(** The fetch of the second image times out. *)
Lemma get_images_propagates_errors_witness :
  trace (@get_images _ _ (collaborators [image1; image2] second_times_out)
           "A forest at sunset" generator).2
    = trace generator ++
      [EvGenerate (request "A forest at sunset") (Ok [image1; image2]);
       EvGet (url image1) 10 (Ok response1)] ++
      EvGet (url image2) 10 (Raised timeout_error) :: [] ∧
  failed (EvGet (Image:=list byte) (url image2) 10 (Raised timeout_error))
    = Some timeout_error ∧
  (@get_images _ _ (collaborators [image1; image2] second_times_out)
     "A forest at sunset" generator).1 = Raised timeout_error ∧
  @nil (event (list byte)) = [] ∧
  obj (@get_images _ _ (collaborators [image1; image2] second_times_out)
         "A forest at sunset" generator).2 = obj generator.
Proof.
  split_and!; [reflexivity|reflexivity|..];
  apply (@get_images_propagates_errors _ _
           (collaborators [image1; image2] second_times_out)
           "A forest at sunset" generator
           [EvGenerate (request "A forest at sunset") (Ok [image1; image2]);
            EvGet (url image1) 10 (Ok response1)]
           (EvGet (url image2) 10 (Raised timeout_error)) []
           timeout_error);
  reflexivity.
Defined.

(** The provider answers with no image. *)
Lemma get_images_empty_answer_raises_IndexError_witness :
  constructed "dall-e" "high" 2 "1024x1024" generator ∧
  @openai_images_generate _ _ (collaborators [] serve)
    (request "A forest at sunset") 0%nat = (Ok [], 1%nat) ∧
  @get_images _ _ (collaborators [] serve) "A forest at sunset" generator
    = (Raised (IndexError "list index out of range"),
       Machine (obj generator) 1%nat
         [EvGenerate (request "A forest at sunset") (Ok [])]).
Proof.
  split_and!; [exact generator_constructed|reflexivity|].
  apply (@get_images_empty_answer_raises_IndexError _ _
           (collaborators [] serve)
           "dall-e" "high" 2 "1024x1024" "A forest at sunset" generator
           1%nat);
  [exact generator_constructed|reflexivity].
Defined.
Lemma insertion_perm (a : list Q) (l : list nat) :
  Permutation (fold_right (insert a) [] l) l.
Proof.
  induction l as [|i l IH]; simpl.
  - constructor.
  - eapply Permutation_trans; [apply insert_perm | apply perm_skip, IH].
Qed.

Lemma argsort_perm (a : list Q) :
  Permutation (argsort a) (seq 0 (length a)).
Proof. apply insertion_perm. Qed.

Lemma le_index_before (a : list Q) (i j : nat) :
  at_ a i <= at_ a j -> (i < j)%nat -> before a i j.
Proof.
  intros Hle Hlt. unfold before.
  destruct (Qlt_le_dec (at_ a i) (at_ a j)) as [H|H]; [now left|].
  right. split; [apply Qle_antisym; assumption | assumption].
Qed.

Lemma before_le (a : list Q) (i j : nat) : before a i j -> at_ a i <= at_ a j.
Proof.
  intros [H|[H _]]; [apply Qlt_le_weak, H | rewrite H; apply Qle_refl].
Qed.

Lemma insert_sorted (a : list Q) (i : nat) (l : list nat) :
  StronglySorted (before a) l ->
  Forall (fun j => (i < j)%nat) l ->
  StronglySorted (before a) (insert a i l).
Proof.
  induction 1 as [|j l Hs IH Hj]; intros Hi; simpl.
  - constructor; constructor.
  - inversion Hi as [|? ? Hij Hil]; subst.
    destruct (Qle_bool (at_ a i) (at_ a j)) eqn:E.
    + apply Qle_bool_iff in E.
      constructor; [constructor; assumption|].
      constructor; [apply le_index_before; assumption|].
      rewrite Forall_forall in *. intros x Hx.
      apply le_index_before; [|apply Hil, Hx].
      eapply Qle_trans; [exact E | apply before_le, Hj, Hx].
    + assert (Hlt : at_ a j < at_ a i).
      { apply Qnot_le_lt. intro H. apply Qle_bool_iff in H. congruence. }
      constructor; [apply IH, Hil|].
      rewrite Forall_forall in *. intros x Hx.
      apply (Permutation_in _ (insert_perm a i l)) in Hx.
      destruct Hx as [<-|Hx]; [now left | apply Hj, Hx].
Qed.

Lemma insertion_sorted (a : list Q) (n s : nat) :
  StronglySorted (before a) (fold_right (insert a) [] (seq s n)).
Proof.
  revert s. induction n as [|n IH]; intros s; simpl.
  - constructor.
  - apply insert_sorted; [apply IH|].
    rewrite Forall_forall. intros j Hj.
    apply (Permutation_in _ (insertion_perm a (seq (S s) n))) in Hj.
    apply in_seq in Hj. lia.
Qed.

Lemma argsort_sorted (a : list Q) : StronglySorted (before a) (argsort a).
Proof. apply insertion_sorted. Qed.

Lemma StronglySorted_app {A} (R : A -> A -> Prop) (l1 l2 : list A) :
  StronglySorted R l1 -> StronglySorted R l2 ->
  (forall x y, In x l1 -> In y l2 -> R x y) ->
  StronglySorted R (l1 ++ l2).
Proof.
  induction 1 as [|x l1 Hs IH Hx]; intros H2 Hc; simpl; [assumption|].
  constructor.
  - apply IH; [assumption|]. intros; apply Hc; [now right | assumption].
  - apply Forall_app. split; [assumption|].
    rewrite Forall_forall. intros y Hy. apply Hc; [now left | assumption].
Qed.

Lemma StronglySorted_rev {A} (R : A -> A -> Prop) (l : list A) :
  StronglySorted R l -> StronglySorted (fun x y => R y x) (rev l).
Proof.
  induction 1 as [|x l Hs IH Hx]; simpl; [constructor|].
  apply StronglySorted_app; [assumption | repeat constructor |].
  intros u v Hu [<-|[]]. rewrite Forall_forall in Hx.
  apply Hx. now apply in_rev.
Qed.

End NumpyFacts.

Module SklearnFacts.
Import Sklearn.

Lemma dot_nil_r (u : list Q) : dot u [] = 0.
Proof. destruct u; reflexivity. Qed.









Section Bounds.
Context {F : Floating} (FS : FloatingSpec F).




End Bounds.

Lemma cosine_similarity_length {F : Floating} (x : list Q) (Y : list (list Q)) :
  length (cosine_similarity x Y) = length Y.
Proof. unfold cosine_similarity. apply length_map. Qed.

End SklearnFacts.

(* ================================================================== *)
(** * The loop of [query] computes [selected] *)

Lemma bind_Ok {A B} (m : M A) (k : A -> M B) (w w' : World) (a : A) :
  m w = Ok (a, w') -> bind m k w = k a w'.
Proof. intros H. unfold bind. now rewrite H. Qed.

Lemma In_firstn {A} (n : nat) (l : list A) (x : A) :
  In x (firstn n l) -> In x l.
Proof.
  intros H. rewrite <- (firstn_skipn n l). apply in_or_app. now left.
Qed.

Lemma list_update_last {A} (l : list A) (a b : A) :
  list_update (l ++ [a]) (length l) b = l ++ [b].
Proof. induction l as [|x l IH]; simpl; [reflexivity | now rewrite IH]. Qed.

Lemma nth_error_last {A} (l : list A) (a : A) :
  nth_error (l ++ [a]) (length l) = Some a.
Proof. induction l as [|x l IH]; simpl; [reflexivity | exact IH]. Qed.

Lemma nth_error_default {A} (l : list A) (n : nat) (d : A) :
  (n < length l)%nat -> nth_error l n = Some (nth n l d).
Proof. intros H. now apply nth_error_nth'. Qed.

Lemma list_get_Ok {A} (l : list A) (i : nat) (d : A) (w : World) :
  (i < length l)%nat -> list_get l i w = Ok (nth i l d, w).
Proof. intros H. unfold list_get. now rewrite (nth_error_default _ d H). Qed.

Lemma deref_Ok (r : ref) (w : World) :
  (r < length (heap w))%nat -> deref r w = Ok (nth r (heap w) blank, w).
Proof. intros H. unfold deref. now rewrite (nth_error_default _ blank H). Qed.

INSTRUCTIONS TO FOLLOW:
Your answer should be each line from the entries that includes the string "Raised".

RESPONSE TO THIS TASK:
      EvGet (url image2) 10 (Raised timeout_error) :: [] ∧
  failed (EvGet (Image:=list byte) (url image2) 10 (Raised timeout_error))
     "A forest at sunset" generator).1 = Raised timeout_error ∧
           (EvGet (url image2) 10 (Raised timeout_error)) []
    = (Raised (IndexError "list index out of range"),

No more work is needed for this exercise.